Among the first of the luxuries that cash-strapped New Yorkers cut out of their budgets was the theater.  Managers scrambled for ways to keep their theaters afloat—some turning to the motion pictures, others to live events like boxing—but many were simply boarded up.  Irene Harris lost the Hudson Theatre to foreclosure in 1933.  It was sold at auction for $100,000; one tenth of what she had been offered.

The following year the Hudson became a CBS radio studio, housing the CBS Radio Playhouse.  By 1943 it was returned to legitimate theater. 

That year on December 12 the Professional Children’s School presented a juvenile cast production of Arsenic and Old Lace.  It was not well-received by the acerbic drama critic George Jean Nathan.

“The presently considered exhibit was drolly acted by the little boys and girls bent on future histrionic careers in some of its roles; but travesty melodrama nevertheless offers difficulties that straight melodrama does not, and some of the children found it beyond their resources.”  He offered “I like children myself; I think that some of them are cute; I even think that some of them are peculiarly very good in the acting craft.”  But not these.

Nathan had been no less critical of the all-black production of Run, Little Chillun produced in part by George Jessel.  “The struggle between Good and Evil for the soul of man, a theme favorite of contemporary Negro drama and even musical comedy, provides the evening’s sub-stratum, superimposed upon which is a folk song festival, choreography of a sexual pattern hardly exceeded by the late Nazi Strength Through Joy exercises even when under the supervision and encouragement of Julius Streicher, and a Baptist revival meeting so equally ecstatic that the difference between its religious fervor and the sexual fervor of the opposing pagan church is indeterminable.”
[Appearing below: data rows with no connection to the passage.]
Lemma FlushAll_spec (l : list Z) (bp : BufferPool.t) :
  coherent bp →
  let bp' := foldl (fun b pageID => BufferPool.FlushPage b pageID) bp l in
  coherent bp' ∧ (∀ q, content bp' q = content bp q) ∧
  (∀ q, BufferPool.pages bp' !! q =
        if decide (q ∈ l) then (fun p => withDirty p false) <$> BufferPool.pages bp !! q
        else BufferPool.pages bp !! q).
Proof.
  revert bp. induction l as [|id l IH]; intros bp Hc; cbn [foldl].
  - split; [done|]. split; [done|]. intros q. rewrite decide_False; [done|].
    by intros ?%elem_of_nil.
  - destruct (FlushPage_spec bp id Hc) as (Hc1 & Hcont1 & Hp1).
    destruct (IH _ Hc1) as (Hc2 & Hcont2 & Hp2).
    split; [done|]. split; [intros q; by rewrite Hcont2|].
    intros q. rewrite Hp2, Hp1.
    destruct (decide (q ∈ l)) as [Hin|Hnin]; destruct (decide (q = id)) as [->|Hne].
    + rewrite decide_True by (by left). by destruct (BufferPool.pages bp !! id).
    + rewrite decide_True by (by right). done.
    + rewrite decide_True by (by left). done.
    + rewrite decide_False; [done|]. by intros [?|?]%elem_of_cons.
Qed.

End pool_flush.

(** X9. FlushAllPages leaves no dirty page.  On a pool that agrees with
    the page file, after FlushAllPages every cached page is marked clean
    and equals its image in the file, GetDirtyPages is empty, the same
    pages are cached with the same bytes and pin counts, and no page's
    bytes have changed. *)
Theorem X9_flush_all_cleans (bp : storage_io.BufferPool.t) :
  wf.coherent bp →
  let bp' := storage_io.BufferPool.FlushAllPages bp in
  wf.coherent bp' ∧
  storage_io.BufferPool.GetDirtyPages bp' = ∅ ∧
  (∀ q, storage_io.BufferPool.pages bp' !! q =
        (fun p => storage.withDirty p false) <$> storage_io.BufferPool.pages bp !! q) ∧
  (∀ q p, storage_io.BufferPool.pages bp' !! q = Some p →
          storage_io.DiskManager.file (storage_io.BufferPool.diskManager bp') !! q
          = Some (storage.Data p)) ∧
  (∀ q, wf.content bp' q = wf.content bp q).
Proof.
  intros Hc bp'. unfold storage_io.BufferPool.FlushAllPages in bp'.
  destruct (FlushAll_spec (map_to_list (storage_io.BufferPool.pages bp)).*1 bp Hc)
    as (Hc' & Hcont & Hp). fold bp' in Hc', Hcont, Hp.
  assert (Hpages : ∀ q, storage_io.BufferPool.pages bp' !! q =
            (fun p => storage.withDirty p false) <$> storage_io.BufferPool.pages bp !! q).
  { intros q. rewrite Hp.
    destruct (decide (q ∈ (map_to_list (storage_io.BufferPool.pages bp)).*1)) as [|Hnin];
      [done|].
    destruct (storage_io.BufferPool.pages bp !! q) as [pg|] eqn:Hq; [|done].
    exfalso. apply Hnin. apply list_elem_of_fmap. exists (q, pg).
    split; [done|]. by apply elem_of_map_to_list. }
  assert (Hclean : ∀ q p, storage_io.BufferPool.pages bp' !! q = Some p →
                          storage.IsDirty p = false).
  { intros q p Hq. rewrite Hpages in Hq.
    destruct (storage_io.BufferPool.pages bp !! q); [|done]. by injection Hq as <-. }
  split; [done|]. split; [|split; [done|split; [|done]]].
  - unfold storage_io.BufferPool.GetDirtyPages.
    replace (filter _ (storage_io.BufferPool.pages bp')) with (∅ : gmap Z storage.Page);
      [apply fmap_empty|].
    symmetry. apply map_empty_filter_2. intros q p Hq. cbn.
    rewrite (Hclean q p Hq). done.
  - intros q p Hq.
    destruct (coherent_cached bp' q p Hc' Hq) as (_ & _ & _ & _ & Hcl).
    apply Hcl. by apply (Hclean q).
Qed.

(** The pool whose one cached heap page is dirty. *)
Lemma X9_flush_all_cleans_witness :
  wf.coherent c9_state1.1 ∧
  storage_io.BufferPool.GetDirtyPages (storage_io.BufferPool.FlushAllPages c9_state1.1) = ∅.
Proof.
  assert (H1 : wf.coherent c9_state1.1) by (apply (bool_decide_unpack _); vm_compute; exact I).
  split; [exact H1|].
  destruct (X9_flush_all_cleans c9_state1.1 H1) as (_ & Hd & _). exact Hd.
Defined.
(** ** The table heap: lookups after insert *)
Section heap_round_trip.
Import types bytes storage storage_io wf layout ranges.

Lemma GetTuple_Data (p p' : Page) (s : Z) :
  Data p' = Data p → GetTuple p' s = GetTuple p s.
Proof.
  intros HD. unfold GetTuple, GetSlotCount, getSlot. by rewrite HD.
Qed.

Lemma UnpinPage_lookup (bp : BufferPool.t) (q : Z) (d : bool) (pg : Page) :
  BufferPool.pages bp !! q = Some pg →
  ∃ pg', BufferPool.pages (BufferPool.UnpinPage bp q d) !! q = Some pg' ∧
         Data pg' = Data pg ∧ ID pg' = ID pg.
Proof.
  intros Hq. unfold BufferPool.UnpinPage. rewrite Hq.
  unfold BufferPool.setPage, BufferPool.withPages. cbn [BufferPool.pages].
  rewrite lookup_insert_eq. eexists. split; [reflexivity|].
  destruct d; cbn; destruct (0 <? _); done.
Qed.

(** Insert into the heap's last page when the payload fits there. *)
Lemma Insert_fits (bp bp1 : BufferPool.t) (th : TableHeap.t) (tuple : Tuple) (page : Page) :
  coherent bp → 0 <= TableHeap.lastPage th →
  BufferPool.FetchPage bp (TableHeap.lastPage th) = Done bp1 page →
  header_ok page → dir_below page →
  Z.of_nat (length (tuple_codec.Serialize tuple)) <= FreeSpace page →
  ∃ bp' pg,
    TableHeap.Insert bp th tuple
      = Done (bp', th) (TableHeap.lastPage th, GetSlotCount page) ∧
    coherent bp' ∧
    BufferPool.pages bp' !! TableHeap.lastPage th = Some pg ∧
    GetTuple pg (GetSlotCount page) = Ok (tuple_codec.Serialize tuple) ∧
    (∀ q, q ≠ TableHeap.lastPage th → content bp' q = content bp q).
Proof.
  intros Hc Hlast Hf Hok Hdir Hfit.
  destruct (FetchPage_coherent bp bp1 _ page Hc Hlast Hf)
    as (Hc1 & Hcont1 & Hq1 & _ & HID & Hlen & Hn1).
  destruct (coherent_cached bp1 _ page Hc1 Hq1) as (_ & _ & Hu & Hrange & _).
  assert (Hlen1 : 1 <= Z.of_nat (length (tuple_codec.Serialize tuple)) <= FreeSpace page).
  { split; [|done]. rewrite length_Serialize. lia. }
  destruct (InsertTuple_clear page _ Hok Hdir Hlen1)
    as (p' & Hins & Hcnt & Hslot & Hread & _ & _).
  destruct (InsertTuple_frame page p' _ _ Hok Hins) as (Hlen' & HID' & Hdirty' & Hu' & _).
  unfold TableHeap.Insert. rewrite Hf, Hins. rewrite HID', HID.
  set (bp2 := BufferPool.setPage bp1 (TableHeap.lastPage th) p').
  assert (Hcached : cached_ok (BufferPool.diskManager bp1) (TableHeap.lastPage th) p').
  { unfold cached_ok. rewrite Hlen', HID', HID, Hu', Hu, Hdirty'. done. }
  destruct (setPage_coherent bp1 _ p' Hc1 Hcached) as (Hc2 & Hcont2 & Hfr2). fold bp2 in Hc2, Hcont2, Hfr2.
  destruct (UnpinPage_coherent bp2 (TableHeap.lastPage th) true Hc2) as (Hc3 & Hcont3 & _).
  assert (Hp2 : BufferPool.pages bp2 !! TableHeap.lastPage th = Some p').
  { unfold bp2, BufferPool.setPage, BufferPool.withPages. cbn [BufferPool.pages].
    by rewrite lookup_insert_eq. }
  destruct (UnpinPage_lookup bp2 _ true p' Hp2) as (pg & Hpg & HDpg & _).
  eexists _, pg. split; [reflexivity|]. split; [done|]. split; [done|]. split.
  - rewrite (GetTuple_Data p' pg) by done.
    assert (Hg := GetTuple_Ok p' (GetSlotCount page)).
    rewrite Hslot, Hcnt in Hg. cbn [fst snd] in Hg.
    destruct Hok as (_ & Hoff & Hend & Hn0 & Hsp).
    rewrite Hg, Nat2Z.id, Hread; [done|lia| | |].
    + unfold PageHeaderSize in Hsp. lia.
    + lia.
    + lia.
  - intros q Hq. rewrite Hcont3, Hfr2 by done. apply Hcont1.
Qed.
In 1945 Ralph Bellamy (left), Herbert Hayes and Edith Atwater played in State of the Union, from the collection of the New York Public Library

In 1950 NBC purchased the theater, and in 1956 aired the first nationwide broadcast of The Tonight Show with Steve Allen.    On the stage of the Hudson Theatre Allen would greet guests like Milton Berle, Elvis Presley and Ernie Kovacs.  The theater was shared by the Jack Paar Show, which gave Barbra Streisand her television debut.

In February 1960 legitimate theater returned to the Hudson with Lillian Hellman’s masterful Toys in the Attic starring Maureen Stapleton and Jason Robards, Jr.  The play ran for 556 performances and won the New York Drama Critics’ Circle Award in 1960.  A year later readers of The New York Times, on December 8, were shocked to read “The Hudson Theatre has been sold to a garage-builder and operator who plans to have it razed as soon as its last tenant, Robert Breen, moves.”

The negotiations apparently fell through; but on May 18, 1962 The Times reported that the deal seemed to have been cemented.  It said that the National Broadcasting Company had sold the theater “for about $1,250,000” to the Sommer Brothers Construction Company.  “It was learned that N.B.C. had given orders yesterday to board all doors, remove telephones, turn off steam connections and drain the air conditioning system,” said the newspaper.  The sub-headline read “Buyer is Said to Plan Offices and Garage—N.B.C. Silent.”

The Times’ “reliable Broadway sources” were half correct.  Negotiations were underway; but the resulting public outcry and demonstrations by Actor’s Equity changed the minds of NBC executives.  But the Hudson Theatre would never return to its glory days.  For a while it was operated as a burlesque theater, briefly as a legitimate theater, then in 1968 a motion picture house.

The lavish interiors are creatively used today for special events -- photo

After sitting vacant for five years the Hudson Theatre was bought by Ron Delsner, a rock music promoter. He established the Savoy Rock Club here; but that, too, was a failure.  Harry Macklowe, who planned his 52-story Macklowe Hotel and Conference Center, purchased the old theater from Delsner.  The complex opened in 1989 with the Hudson Theatre as an architecturally fascinating special events space.